Monday, October 14, 2013

The Skinny on Low Calorie Sweeteners


Recently a national television show spent one hour on the topic of low calorie sweeteners. During the hour, several misstatements were made about low calorie sweeteners, not the least of which a “mistake” in terms of the amount consumed. Accusations were made that low calorie sweeteners can "pervert" the system when it comes to perception of sweetness, that they trigger weight gain, and that they cause weight gain in the all important to health area – the belly.  The problem with the discussion is that few scientific facts were presented; it was a show of much "sensation" and little substance.

As a registered dietitian (RD) I pride myself on knowing the science of food and nutrition and speaking about the science - not beliefs, myths or sensations. As an RD, I have read the science and because of that I have agreed to serve as a member of the Aspartame Advisory Panel. This panel focuses on reviewing scientific studies,advising the company on what the studies mean to consumers and how to communicate scientific facts about low calorie sweeteners, so let’s discuss some facts.
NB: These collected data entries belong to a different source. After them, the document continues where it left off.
Lemma register_effect name_or_class class_obj code st :
  let st' := (register name_or_class class_obj code st).1 in
  (_issues st' = _issues st
   ∨ ∃ key obj, register_key name_or_class = Some key
                ∧ _issues st' = <[key := obj]> (_issues st))
  ∧ (error_codes st' = error_codes st
     ∨ ∃ k, code ≠ VNone
            ∧ error_codes st' = <[cls_id k := code]> (error_codes st)).
Proof.
  unfold register.
  destruct name_or_class as [| | |name|c| |]; simpl; try (split; by left).
  - destruct (is_None class_obj && negb (is_None code)); split; by left.
  - destruct (truthy class_obj).
    + destruct (is_None code) eqn:Hc; simpl.
      * split; [right; eauto|by left].
      * pose proof (store_then_setattr_effect name class_obj code st)
          as [Ht Hcodes].
        destruct (setattr_error_code class_obj code (store name class_obj st));
          simpl in *.
        -- split; [right; eauto|]. destruct Hcodes as [?|(k & _ & ?)];
             [by left|right]. exists k. by apply is_None_false in Hc.
        -- split; [right; eauto|by left].
    + destruct (is_None class_obj); split; by left.
  - destruct (is_None class_obj); [|split; by left].
    destruct (negb (is_None code) && _) eqn:Hg; simpl.
    + apply andb_true_iff in Hg as [Hc%negb_true_iff _].
      destruct (cls_immutable c); simpl.
      * split; [right; eauto|by left].
      * split; [right; eauto|right]. exists c. by apply is_None_false in Hc.
    + split; [right; eauto|by left].
Qed.
(** C10, amended.  When the request body is not a JSON object, or is an
    object whose [model] is missing or not a string, the translation fails
    with an unhandled exception, an [AttributeError] or a [TypeError], and
    never with the caller-facing configuration error.  A body that is not an
    object fails on its first lookup, with the [AttributeError] for [get].
    An object fails with the exception of its messages if they raise one,
    else with that of its tools if they raise one, and else with the
    [AttributeError] for [replace], the string method called on the model;
    the last is the case whenever the messages and the tools are acceptable
    ones. *)
Theorem translation_needs_string_model (cfg : Settings) (req : Request)
  (w : world) :
  lacks_model (req_json req) = true ->
  (exists e, snd (adapt cfg req w) = Raise e /\ unhandled e = true)
  /\ match req_json req with
     | PDict d =>
         match initial_body_of (dict_get d "messages") with
         | Raise e => snd (adapt cfg req w) = Raise e
         | Ok _ =>
             match _transform_tools_for_responses
                     (dict_get_default d "tools" (PList [])) with
             | Raise e => snd (adapt cfg req w) = Raise e
             | Ok _ =>
                 snd (adapt cfg req w)
                 = Raise (AttributeError (type_name (dict_get d "model"))
                            "replace")
             end
         end
     | payload =>
         snd (adapt cfg req w)
         = Raise (AttributeError (type_name payload) "get")
     end
  /\ forall d,
       req_json req = PDict d ->
       match dict_get d "messages" with
       | PList messages => forallb wf_message messages
       | _ => true
       end = true ->
       match dict_get d "tools" with
       | PList tools => forallb wf_tool tools
       | _ => true
       end = true ->
       snd (adapt cfg req w)
       = Raise (AttributeError (type_name (dict_get d "model")) "replace").
Proof.
  intros Hlacks. rewrite adapt_unfold. cbn [snd].
  assert (Hobject : forall d,
             req_json req = PDict d ->
             match initial_body_of (dict_get d "messages") with
             | Raise e =>
                 build_kwargs cfg req (PDict d) (dict_get d "model") = Raise e
             | Ok _ =>
                 match _transform_tools_for_responses
                         (dict_get_default d "tools" (PList [])) with
                 | Raise e =>
                     build_kwargs cfg req (PDict d) (dict_get d "model")
                     = Raise e
                 | Ok _ =>
                     build_kwargs cfg req (PDict d) (dict_get d "model")
                     = Raise (AttributeError (type_name (dict_get d "model"))
                                "replace")
                 end
             end).
  { intros d Hd. rewrite Hd in Hlacks. cbn [lacks_model] in Hlacks.
    apply negb_true_iff in Hlacks.
    pose proof (build_kwargs_cases cfg req d (dict_get d "model")) as Hcases.
    destruct (initial_body_of (dict_get d "messages")); [|exact Hcases].
    destruct (_transform_tools_for_responses _); [|exact Hcases].
    destruct (dict_get d "model"); try discriminate; exact Hcases. }
  split; [|split].
  - pose proof (build_kwargs_without_model cfg req (req_json req)
                  match req_json req with
                  | PDict d => dict_get d "model"
                  | _ => PNone
                  end) as Hfail.
    assert (Hmodel : is_str match req_json req with
                            | PDict d => dict_get d "model"
                            | _ => PNone
                            end = false).
    { destruct (req_json req); try reflexivity.
      cbn [lacks_model] in Hlacks. now apply negb_true_iff in Hlacks. }
    specialize (Hfail Hmodel).
    destruct (build_kwargs cfg req (req_json req) _) as [kw|e];
      [contradiction|].
    exists e. split; [reflexivity | exact Hfail].
  - destruct (req_json req) as [| | | | |d] eqn:Hpayload;
      try reflexivity.
    exact (Hobject d eq_refl).
  - intros d Hd Hmessages Htools. rewrite Hd.
    specialize (Hobject d Hd).
    assert (Hbase : is_ok (initial_body_of (dict_get d "messages")) = true).
    { unfold initial_body_of, py_or.
      destruct (dict_get d "messages") as [|[|]|z|t|[|m l]|[|kv o]];
        cbn [truthy]; try reflexivity.
      - now destruct (negb (z =? 0)%Z).
      - now destruct (negb (is_empty t)).
      - unfold _messages_to_responses_input_and_instructions.
        pose proof (foldM_message_step_ok (m :: l) ([], [])) as Hfold.
        rewrite Hmessages in Hfold.
        destruct (foldM message_step ([], []) (m :: l)) as [[parts items]|];
          [reflexivity | discriminate]. }
    assert (Hok : is_ok (_transform_tools_for_responses
                           (dict_get_default d "tools" (PList []))) = true).
    { rewrite dict_get_default_mem.
      destruct (dict_mem d "tools"); [|reflexivity].
      destruct (dict_get d "tools"); try reflexivity.
      cbn [_transform_tools_for_responses].
      now rewrite (mapM_ok transform_tool wf_tool _ transform_tool_ok). }
    destruct (initial_body_of (dict_get d "messages")); [|discriminate].
    destruct (_transform_tools_for_responses _); [|discriminate].
    exact Hobject.
Qed.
First, the body of evidence on the safety of low calorie sweeteners, in humans, is extensive and to this point it is safe for consumption by adults. Evidence is not as conclusive on use by children but thus far no human studies show harm when used by children. The presence of data in humans is especially important since – well we aren’t rats – and rats respond differently to low calorie sweeteners than do humans. example – rats like starch so they respond favorably to the sweetener Splenda but they do not like Sucralose. Rats are also indifferent to Aspartame, whereas humans find it to be sweet.
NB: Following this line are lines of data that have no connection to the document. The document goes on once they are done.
(** Turn boolean comparisons of the context into propositions. *)
Ltac bools :=
  repeat match goal with
  | H : (_ && _)%bool = true |- _ => apply andb_true_iff in H as [? ?]
  | H : (_ || _)%bool = false |- _ => apply orb_false_iff in H as [? ?]
  | H : negb _ = true |- _ => apply negb_true_iff in H
  | H : negb _ = false |- _ => apply negb_false_iff in H
  | H : (_ <? _)%N = true |- _ => apply N.ltb_lt in H
  | H : (_ <? _)%N = false |- _ => apply N.ltb_ge in H
  | H : (_ <=? _)%N = true |- _ => apply N.leb_le in H
  | H : (_ <=? _)%N = false |- _ => apply N.leb_gt in H
  | H : (_ =? _)%N = true |- _ => apply N.eqb_eq in H
  | H : (_ =? _)%N = false |- _ => apply N.eqb_neq in H
  | H : (_ <? _)%Z = true |- _ => apply Z.ltb_lt in H
  | H : (_ <? _)%Z = false |- _ => apply Z.ltb_ge in H
  | H : (_ <=? _)%Z = true |- _ => apply Z.leb_le in H
  | H : (_ <=? _)%Z = false |- _ => apply Z.leb_gt in H
  | H : (_ =? _)%Z = true |- _ => apply Z.eqb_eq in H
  | H : (_ =? _)%Z = false |- _ => apply Z.eqb_neq in H
  | H : (_ <? _)%nat = true |- _ => apply Nat.ltb_lt in H
  | H : (_ <? _)%nat = false |- _ => apply Nat.ltb_ge in H
  | H : (_ <=? _)%nat = true |- _ => apply Nat.leb_le in H
  | H : (_ <=? _)%nat = false |- _ => apply Nat.leb_gt in H
  | H : bool_decide _ = true |- _ => apply bool_decide_eq_true in H
  | H : bool_decide _ = false |- _ => apply bool_decide_eq_false in H
  end.

(** ** Maps with string keys, in key order

    [sort.Strings] on the keys of a Go map; the order [json.Marshal] and
    [fmt.Sprintf] use for maps. *)
Definition key_le {A} (p q : string * A) : Prop := str_le p.1 q.1.
#[global] Instance key_le_dec {A} : RelDecision (@key_le A).
Proof. intros p q. unfold key_le. apply _. Defined.
#[global] Instance key_le_trans {A} : Transitive (@key_le A).
Proof. intros p q r. apply str_le_trans. Qed.
#[global] Instance key_le_total {A} : Total (@key_le A).
Proof. intros p q. apply str_le_total. Qed.

Definition sorted_pairs {A} (m : gmap string A) : list (string * A) :=
  merge_sort key_le (map_to_list m).

Lemma sorted_pairs_perm {A} (m : gmap string A) : sorted_pairs m ≡ₚ map_to_list m.
Proof. apply merge_sort_Permutation. Qed.

Lemma elem_of_sorted_pairs {A} (m : gmap string A) k v :
  (k, v) ∈ sorted_pairs m ↔ m !! k = Some v.
Proof. by rewrite sorted_pairs_perm, elem_of_map_to_list. Qed.

Lemma sorted_pairs_nodup {A} (m : gmap string A) : NoDup (sorted_pairs m).*1.
Proof. rewrite sorted_pairs_perm. apply NoDup_fst_map_to_list. Qed.

(** Assigning the pairs of a list to a map from left to right, the last
    assignment of a key winning. *)
Definition assign_all {A} (l : list (string * A)) (m : gmap string A) : gmap string A :=
  fold_left (λ m kv, <[kv.1 := kv.2]> m) l m.

Lemma assign_all_app {A} (l1 l2 : list (string * A)) m :
  assign_all (l1 ++ l2) m = assign_all l2 (assign_all l1 m).
Proof. apply fold_left_app. Qed.

Lemma assign_all_nodup {A} (l : list (string * A)) m :
  NoDup l.*1 → assign_all l m = list_to_map l ∪ m.
Proof.
  revert m. induction l as [|[k v] l IH]; intros m Hnd; simpl.
  { by rewrite (left_id_L ∅ (∪)). }
  inversion Hnd as [|?? Hk Hl]; subst. unfold assign_all in *. simpl. rewrite IH by done.
  rewrite <-insert_union_r, insert_union_l; [done|].
  by apply not_elem_of_list_to_map_1.
Qed.

Lemma assign_all_sorted_pairs {A} (m : gmap string A) :
  assign_all (sorted_pairs m) ∅ = m.
Proof.
  rewrite assign_all_nodup by apply sorted_pairs_nodup.
  rewrite (right_id_L ∅ (∪)).
  rewrite (list_to_map_proper _ (map_to_list m)); [apply list_to_map_to_list|..].
  - apply sorted_pairs_nodup.
  - apply sorted_pairs_perm.
Qed.

(** The key-ordered list of pairs is unique when keys are distinct. *)
Lemma sorted_pairs_sorted {A} (m : gmap string A) : StronglySorted key_le (sorted_pairs m).
Proof. apply (StronglySorted_merge_sort _). Qed.

Lemma sorted_pairs_sorted_map {A B} (f : A → B) (m : gmap string A) :
  StronglySorted key_le (map (λ kv, (kv.1, f kv.2)) (sorted_pairs m)).
Proof.
  pose proof (sorted_pairs_sorted m) as H. induction H as [|[k v] l Hl IH Hk]; simpl; [constructor|].
  constructor; [done|]. apply Forall_fmap. eapply Forall_impl; [exact Hk|]. by intros [].
Qed.

Lemma sorted_pairs_unique {A} (l1 l2 : list (string * A)) :
  NoDup l1.*1 → l1 ≡ₚ l2 → StronglySorted key_le l1 → StronglySorted key_le l2 → l1 = l2.
Proof.
  intros Hnd Hp Hs1 Hs2. revert l2 Hp Hs2 Hnd.
  induction Hs1 as [|[k v] l1 Hs1 IH Hk]; intros l2 Hp Hs2 Hnd.
  { by apply Permutation_nil in Hp. }
  destruct Hs2 as [|[k2 v2] l2 Hs2 Hk2]; [by symmetry in Hp; apply Permutation_nil_cons in Hp|].
  inversion Hnd as [|?? Hni Hnd']; subst.
  assert ((k, v) = (k2, v2)) as [= <- <-].
  { assert ((k2, v2) ∈ (k, v) :: l1) as [?|Hin]%elem_of_cons by (rewrite Hp; set_solver); [done|].
    assert ((k, v) ∈ (k2, v2) :: l2) as [?|Hin2]%elem_of_cons by (rewrite <-Hp; set_solver); [done|].
    rewrite Forall_forall in Hk, Hk2. specialize (Hk _ Hin). specialize (Hk2 _ Hin2).
    unfold key_le in *. simpl in *. assert (k = k2) as -> by (by apply (anti_symm str_le)).
    destruct Hni. apply list_elem_of_fmap. by exists (k2, v2). }
  f_equal. apply IH; [|done|done]. by apply Permutation_cons_inv in Hp.
Qed.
Second, during this show the host stated that the average consumption of low calorie sweeteners per year is 24 pounds or 10,000 individual packets per year or 27 packets per day or 9 packets per meal - Every Day. A search of the literature shows that the actual per individual intake is about one pound per year – so Not 24 Actually 1 pound/year.

Third, a significant number of scientific organizations, including the American Diabetes Association, the American Heart Association and the Academy of Nutrition and Dietetics, have all stated that low calorie sweeteners can be a useful part of a weight management plan and Not the cause of weight gain.

So what should you do with your low calorie Sweeteners? Continue to use them in place of sugar, honey, brown sugar, maple syrup and other calorie sweeteners to get the sweet taste you love without the calories. But don’t forget that other foods can provide a sweet taste – Fresh fruit with low-fat yogurt, sliced bananas on cereal, a small glass of 100% juice combined with sparkling water for a refreshing drink and many other options.